How it works
Brain vs Body: what stays alive, what you can swap, and why secrets matter.
Brain vs Body
- Bot bridge (the Body) — Built with
createBotBridge. It owns the Discord connection and keeps The Connection open for your apps. Think of it as the chest that keeps the heart beating. - App (the Brain) — Built with
connectBotBridge. This is your logic: commands, dashboards, workers. You can restart it, deploy it, or run several (with separate secrets) without tearing down Discord.
Analogy
Shardwire is the Heart that stays beating while you swap the Brain. Restart the app; the gateway does not need to reconnect.
The Connection
Between Body and Brain is The Connection (a WebSocket to the bridge). You mostly think in terms of:
- Events — “Something happened on Discord” (normalized objects you subscribe to with
app.on). - Actions — “Do something on Discord” (typed calls on
app.actions.*that returnresult.ok).
You do not need to master transport details to ship your first bot—treat The Connection as “how my app talks to the bridge.”

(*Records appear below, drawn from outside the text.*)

Definition publication_state (feedback : UUID) (f : FeedbackReport) (latest : option (Z * LinkReview)) (db : DB) : PubState :=
  if in_conflict f db then EVIDENCE_CONFLICT
  else if not_null (feedback_reviews db !! feedback) then WITHDRAWN
  else match latest with
       | Some (_, r) => match lr_action r with WITHDRAW => WITHDRAWN | CONFIRM_FAILURE => FAILURE_CONFIRMED_BY_OPERATOR end
       | None => PENDING_REVIEW
       end.

(** [Projection] of one link *)
Definition projection (id : UUID) (db : DB) : option Publication :=
  match feedback_links db !! id with
  | Some l =>
      match feedback_reports db !! fl_feedback_id l with
      | Some f =>
          let latest := latest_review id db in
          Some (MkPublication id (fl_recipient_id l) (fl_attempt_id l) (publication_state (fl_feedback_id l) f latest db) "UNVERIFIED"
                  (match latest with Some (n, _) => n | None => 0 end) (fl_created_at l) (option_map (fun x => lr_created_at (snd x)) latest))
      | None => None
      end
  | None => None
  end.

(** ** [Link] *)

Record LinkRequest := MkLinkRequest {
  lq_Inspect : InspectRequest; lq_Reason : string; lq_AcknowledgeUnverified : bool; lq_ManualAssociation : bool }.

Definition publicationEvent (id mid aid rid : UUID) (kind actor reason : string) : M unit :=
  eid ← fresh;
  record_event eid (fun t => MkEventRow mid (Some rid) (Some aid) kind (at_now t) "operator"
    (JObj [("feedback_link_id", JId id); ("source_trust", JStr "UNVERIFIED")]%string) None);;
  audit kind actor (JObj [("feedback_link_id", JId id); ("message_id", JId mid); ("reason", JStr reason);
                          ("source_trust", JStr "UNVERIFIED")]%string).

(** The trigger [validate_feedback_link] *)
Definition link_allowed (l : FeedbackLink) (db : DB) : bool :=
  (count_rows (fun _ x => bool_decide (fl_message_id x = fl_message_id l)) (feedback_links db) <? 100)
  && match messages db !! fl_message_id l, delivery_attempts db !! fl_attempt_id l,
           attempt_recipients db !! (fl_attempt_id l, fl_recipient_id l), recipients db !! fl_recipient_id l with
     | Some m, Some a, Some ar, Some r =>
         String.eqb (m_source_type m) "api" && String.eqb (m_environment m) "production" && String.eqb (m_archive_state m) "AVAILABLE"
         && bool_decide (r_message_id r = fl_message_id l) && bool_decide (a_message_id a = fl_message_id l)
         && bool_decide (ar_status ar = SMTP_ACCEPTED) && finally_accepted a
     | _, _, _, _ => false
     end.

Section Publishing.
  Context {parser : UuidParser} {addresses : MailParser} {mime : Mime}.

(** [uuid.Parse], not Nil, in canonical text *)
Definition canonical_id (s : string) : option UUID :=
  match ParseUUID s with
  | Some u => if negb (u =? 0)%N && String.eqb (uuid_text u) s then Some u else None
  | None => None
  end.

Definition canonical_ids (v : InspectRequest) : option Ids :=
  match canonical_id (iq_FeedbackID v), canonical_id (iq_MessageID v), canonical_id (iq_ProviderID v),
        canonical_id (iq_AttemptID v), canonical_id (iq_RecipientID v) with
  | Some f, Some m, Some p, Some a, Some r => Some (MkIds f m p a r)
  | _, _, _, _, _ => None
  end.

(** [hex.DecodeString], 32 bytes, in canonical text *)
Definition canonical_digest (s : string) : bool :=
  match DecodeString s with
  | Some b => (length b =? 32)%nat && String.eqb (EncodeToString b) s
  | None => false
  end.

(** What must hold of the inspection *)
Definition has_reason (x : Inspection) (reason : string) : bool := one_of reason (as_Reasons (in_Assessment x)).
Definition linkable (x : Inspection) (manual : bool) (index : Z) : bool :=
  String.eqb (in_FeedbackState x) "QUARANTINED" && is_status (in_CurrentStatus x) SMTP_ACCEPTED
  && is_status (in_AttemptStatus x) SMTP_ACCEPTED && negb (has_reason x "NO_STABLE_SMTP_ACCEPTANCE")
  && negb (has_reason x "NEWER_RECIPIENT_ATTEMPT") && negb (has_reason x "REPORT_PREDATES_ATTEMPT")
  && if has_reason x "UNSUPPORTED_REPORT"
     then manual && (index =? 0) && negb (has_reason x "RELATION_MISMATCH")
     else negb manual && as_CandidateMatches (in_Assessment x).

Definition Link (v : LinkRequest) (actor : string) : M (TxEnd Publication) :=
  let index := iq_ReportIndex (lq_Inspect v) in
  let expected := iq_ExpectedSHA256 (lq_Inspect v) in
  if negb (lq_AcknowledgeUnverified v) || negb (valid (lq_Reason v) 2048) || negb (valid actor 128) || negb (index_ok index)
  then raise ErrInvalidPublication
  else match canonical_ids (lq_Inspect v) with
  | None => raise ErrInvalidPublication
  | Some ids =>
      if negb (canonical_digest expected) then raise ErrInvalidPublication
      else
        query (fun _ _ => tt);;
        raw ← query_row (fun _ db => option_map fr_raw (feedback_reports db !! i_feedback ids));
        (if String.eqb (EncodeToString (Sha.Sum256 raw)) expected then mret tt else raise ErrPublication);;
        inspection ← query (fun t db => inspectSnapshot (at_now t) ids expected index db);
        match inspection with
        | inl _ => raise ErrPublication
        | inr x =>
            (if linkable x (lq_ManualAssociation v) index then mret tt else raise ErrPublication);;
            existing ← query (fun _ db => exists_row (fun _ l => bool_decide (fl_feedback_id l = i_feedback ids)
                                                       && (fl_report_index l =? index)) (feedback_links db));
            (if existing : bool then raise ErrPublication else mret tt);;
            id ← fresh;
            stmt (fun t db =>
              let l := MkFeedbackLink (i_feedback ids) index (i_message ids) (i_attempt ids) (i_recipient ids) actor (lq_Reason v) (at_clock t) in
              if link_allowed l db
                 && negb (exists_row (fun _ x => bool_decide (fl_feedback_id x = i_feedback ids) && (fl_report_index x =? index)) (feedback_links db))
              then rows ← insert_row id l (feedback_links db); Some (tt, db <| feedback_links := rows |>)
              else None);;
            publicationEvent id (i_message ids) (i_attempt ids) (i_recipient ids) "FEEDBACK_LINKED" actor (lq_Reason v);;
            out ← query_row (fun _ db => projection id db);
            mret (Commit (inr out))
        end
  end.

(** ** [Review] *)

Record ReviewRequest := MkReviewRequest {
  vq_ExpectedRevision : Z; vq_Action : string; vq_Reason : string; vq_AcknowledgeUnverified : bool }.
Lemma standing_grows (c c' d d' : bool) (la la' : option (Z * LinkReview)) :
  match la with None => True | Some (n, r) => n = 1 \/ n = 2 /\ lr_action r = WITHDRAW end ->
  match la' with None => True | Some (n, r) => n = 1 \/ n = 2 /\ lr_action r = WITHDRAW end ->
  (c = true -> c' = true) -> (d = true -> d' = true) ->
  (forall n r, la = Some (n, r) -> la' = Some (n, r) \/
     n = 1 /\ lr_action r = CONFIRM_FAILURE /\ exists r', la' = Some (2, r') /\ lr_action r' = WITHDRAW) ->
  rank (standing c d la) <= rank (standing c' d' la') /\
  0 <= latest_revision la <= latest_revision la' /\ latest_revision la' <= 2 /\
  (standing c' d' la' = FAILURE_CONFIRMED_BY_OPERATOR -> latest_revision la' = 1) /\
  (standing c' d' la' = PENDING_REVIEW -> latest_revision la' = 0).
Proof.
  intros Hs Hs' Hc Hd Hg.
  assert (Hl : match la with
    | Some (n, r) => 0 <= n /\ (la' = la \/ n = 1 /\ lr_action r = CONFIRM_FAILURE /\ exists r', la' = Some (2, r') /\ lr_action r' = WITHDRAW)
    | None => True
    end) by (destruct la as [[n r]|]; [|done]; split; [lia|auto]).
  clear Hg. unfold standing, latest_revision.
  destruct c, c'; try discriminate (Hc eq_refl); destruct d, d'; try discriminate (Hd eq_refl);
    (destruct la as [[n r]|]; [destruct Hl as [Hn [->|(-> & Ha & r' & -> & Hw)]]|destruct la' as [[n' r']|]]);
    rewrite ?Ha, ?Hw; repeat match goal with H : _ \/ _ |- _ => destruct H as [->|[-> ->]] end; try destruct (lr_action _);
    simpl; repeat split; try lia; done.
Qed.

(** The life of a publication.  Along any sequence of feedback
    transactions a publication keeps its recipient, attempt and date and stays
    of unverified trust; its state only moves from pending over confirmed to
    withdrawn, or to a conflict of the evidence, never back; its revision only
    grows and is at most 2; and a confirmed failure has exactly one review. *)
Theorem publication_lifecycle db db' id p :
  well_reviewed (feedback_link_reviews db) -> feedback_run db db' -> projection id db = Some p ->
  exists p', projection id db' = Some p' /\
    pb_RecipientID p' = pb_RecipientID p /\ pb_AttemptID p' = pb_AttemptID p /\ pb_CreatedAt p' = pb_CreatedAt p /\
    pb_SourceTrust p' = "UNVERIFIED"%string /\ rank (pb_State p) <= rank (pb_State p') /\
    0 <= pb_Revision p <= pb_Revision p' /\ pb_Revision p' <= 2 /\
    (pb_State p' = FAILURE_CONFIRMED_BY_OPERATOR -> pb_Revision p' = 1) /\ (pb_State p' = PENDING_REVIEW -> pb_Revision p' = 0).
Proof.
  intros Hw Hrun Hp. apply run_advisory in Hrun. pose proof (ad_reviewed _ _ Hrun Hw) as Hw'.
  destruct Hrun as [_ Hrep Hrev Hlinks Hlr _ _ _ _ _ _ _ _].
  apply projection_some in Hp as (l & f & Hl & Hf & _ & E1 & E2 & E3 & _ & E4 & E5).
  assert (exists p', projection id db' = Some p') as [p' Hp'].
  { unfold projection. rewrite (lookup_weaken _ _ _ _ Hl Hlinks), (lookup_weaken _ _ _ _ Hf Hrep). eauto. }
  exists p'. split; [done|]. apply projection_some in Hp' as (l' & f' & Hl' & Hf' & _ & F1 & F2 & F3 & Ft & F4 & F5).
  rewrite (lookup_weaken _ _ _ _ Hl Hlinks) in Hl'. injection Hl' as <-.
  rewrite (lookup_weaken _ _ _ _ Hf Hrep) in Hf'. injection Hf' as <-.
  do 3 (split; [congruence|]). split; [done|]. rewrite E4, E5, F4, F5. clear E4 E5 F4 F5.
  pose proof (latest_standing id db Hw) as Hs. pose proof (latest_standing id db' Hw') as Hs'.
  apply standing_grows; try done; [by apply conflict_grows| |intros n r; by apply latest_grows].
  destruct (feedback_reviews db !! fl_feedback_id l) as [x|] eqn:Ex; [|done]. by rewrite (lookup_weaken _ _ _ _ Ex Hrev).
Qed.

End Assessment.

(** ** The scenario *)

#[local] Existing Instance desk_parser.
#[local] Existing Instance desk_mime.
#[local] Existing Instance dsn_addresses.

Lemma desk_link_run : transact (desk_world 3) (Link (MkLinkRequest desk_inspect "bounce" true false) "op") (snd desk_import)
  = (fst desk_link, snd desk_link).
Proof. unfold desk_link. apply surjective_pairing. Qed.
Lemma desk_confirm_run : transact (desk_world 4) (Review (uuid_text 30004) (MkReviewRequest 0 "CONFIRM_FAILURE" "seen" true) "op") (snd desk_link)
  = (fst desk_confirm, snd desk_confirm).
Proof. unfold desk_confirm. apply surjective_pairing. Qed.
Lemma desk_withdraw_run : transact (desk_world 5) (Review (uuid_text 30004) (MkReviewRequest 1 "WITHDRAW" "mistake" true) "op") (snd desk_confirm)
  = (fst desk_withdraw, snd desk_withdraw).
Proof. unfold desk_withdraw. apply surjective_pairing. Qed.

Lemma link_rests_on_evidence_witness :
  match fst desk_link with inr out => linked (MkLinkRequest desk_inspect "bounce" true false) "op" (snd desk_import) out (snd desk_link) | inl _ => False end.
Proof.
  destruct (fst desk_link) as [e|out] eqn:E; [vm_compute in E; discriminate E|].
  apply (link_rests_on_evidence (desk_world 3)). rewrite <- E. exact desk_link_run.
Defined.

Lemma review_rests_on_evidence_witness :
  match fst desk_confirm with
  | inr out => decided (uuid_text 30004) (MkReviewRequest 0 "CONFIRM_FAILURE" "seen" true) "op" (snd desk_link) out (snd desk_confirm)
  | inl _ => False
  end.
Proof.
  destruct (fst desk_confirm) as [e|out] eqn:E; [vm_compute in E; discriminate E|].
  apply (review_rests_on_evidence (desk_world 4)). rewrite <- E. exact desk_confirm_run.
Defined.

Lemma publication_lifecycle_witness : exists p, projection 30004 (snd desk_withdraw) = Some p /\ pb_RecipientID p = 1%N /\ pb_Revision p <= 2.
Proof.
  destruct (projection 30004 (snd desk_link)) as [p|] eqn:E; [|vm_compute in E; discriminate E].
  assert (Hr : option_map pb_RecipientID (projection 30004 (snd desk_link)) = Some 1%N) by (vm_compute; reflexivity).
  rewrite E in Hr. injection Hr as Hr.
  destruct (publication_lifecycle (snd desk_link) (snd desk_withdraw) 30004 p) as (p' & Hp' & H1 & _ & _ & _ & _ & _ & H2 & _).
  - assert (Ht : feedback_link_reviews (snd desk_link) = ∅) by (vm_compute; reflexivity). rewrite Ht. intros id n r Hn. discriminate Hn.
  - apply (rtc_l _ _ (snd desk_confirm)); [|apply rtc_once].
    + eapply feedback_transaction; [|exact desk_confirm_run]. apply op_review.
    + eapply feedback_transaction; [|exact desk_withdraw_run]. apply op_review.
  - exact E.
  - exists p'. rewrite H1. auto.
Defined.

Definition desk_seen := inspectSnapshot (demo_day + 2 * Hour) (MkIds 10000 100 7 50 1) (EncodeToString (Sha.Sum256 [x2e])) 0 (snd desk_import).

Lemma inspection_exact_witness :
  match desk_seen with inr x => as_CandidateMatches (in_Assessment x) = true /\ as_AutomaticSuppression (in_Assessment x) = false | inl _ => False end.
Proof.
  destruct desk_seen as [e|x] eqn:E; [vm_compute in E; discriminate E|].
  assert (E' := E). unfold desk_seen in E'.
  destruct (inspection_exact _ _ _ _ _ _ E') as (_ & _ & _ & _ & H). split; [|exact H]. clear E'.
  assert (Hm : match desk_seen with inr y => as_CandidateMatches (in_Assessment y) | inl _ => false end = true) by (vm_compute; reflexivity).
  rewrite E in Hm. exact Hm.
Defined.

End PublicationSpec.
(** A window that was checked is strictly increasing. *)
Lemma window_ok_increasing start stop l : forall previous, window_ok start stop previous l = true ->
  StronglySorted (fun a b => uid_leb a b = true) l ->
  Forall (fun m => start <= mm_UID m <= stop) l /\ increasing l /\
  forall u, previous = Some u -> Forall (fun m => u <= mm_UID m) l -> Forall (fun m => u < mm_UID m) l.
Proof.
  induction l as [|m l IH]; intros previous Hok Hs; simpl in Hok; [repeat split; constructor|].
  apply andb_true_iff in Hok as [Hm Hok]. rewrite negb_true_iff, !orb_false_iff in Hm. destruct Hm as [[[H1 H2] _] H4].
  inversion Hs as [|? ? Hs' Hall]; subst. destruct (IH (Some (mm_UID m)) Hok Hs') as (Hr & Hi & Hstrict).
  assert (Hlow : Forall (fun x => mm_UID m < mm_UID x) l).
  { apply Hstrict; [done|]. eapply Forall_impl; [exact Hall|]. unfold uid_leb. intros x Hx. lia. }
  split; [constructor; [lia|done]|]. split; [by constructor|]. intros u -> Hu. apply Forall_cons in Hu as [Hu _].
  apply bool_decide_eq_false in H4. assert (u <> mm_UID m) by congruence.
  constructor; [lia|]. eapply Forall_impl; [exact Hlow|]. simpl. lia.
Qed.

(** ** Where a run starts *)

Definition base (o : CollectOptions) (validity : Z) (db : DB) : Z :=
  match feedback_imap_sources db !! co_Source o with
  | Some s => if is_uid_validity s =? validity then is_last_uid s else 0
  | None => 0
  end.

(** The checkpoint of this epoch, if the source is in it, stands at [uid]. *)
Definition stands (o : CollectOptions) (validity uid : Z) (db : DB) : Prop :=
  forall s, feedback_imap_sources db !! co_Source o = Some s -> is_uid_validity s = validity -> is_last_uid s = uid.

Lemma stands_base o validity db : stands o validity (base o validity db) db.
Proof. intros s Hs Hv. unfold base. by rewrite Hs, Hv, Z.eqb_refl. Qed.

Lemma at_uid_stands o validity uid db : at_uid (co_Source o) validity uid db -> stands o validity uid db.
Proof. intros (s & Hs & _ & Hu) s' Hs' _. rewrite Hs in Hs'. by injection Hs' as <-. Qed.

Definition checkpoints (db : DB) := (fun s => (is_uid_validity s, is_last_uid s)) <$> feedback_imap_sources db.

Secrets: the password for your bridge
Secrets are how the bridge knows which app is allowed. You configure one or more secret strings on the bot side; each app presents the same secret (or a scoped secret with tighter permissions—advanced).
Beginner mental model
Think of a secret as a password to your bridge—not your Discord token. Never commit secrets; use env vars in dev and your host’s secret store in production.
Local vs internet
- On your laptop, The Connection often uses
ws://to localhost only. - On a server or two separate hosts, you use
wss://(encrypted), likehttps://for WebSockets.
Loopback rule
ws:// is for loopback (127.0.0.1, localhost) only. Anything else must use wss://. See Keeping it alive for deployment.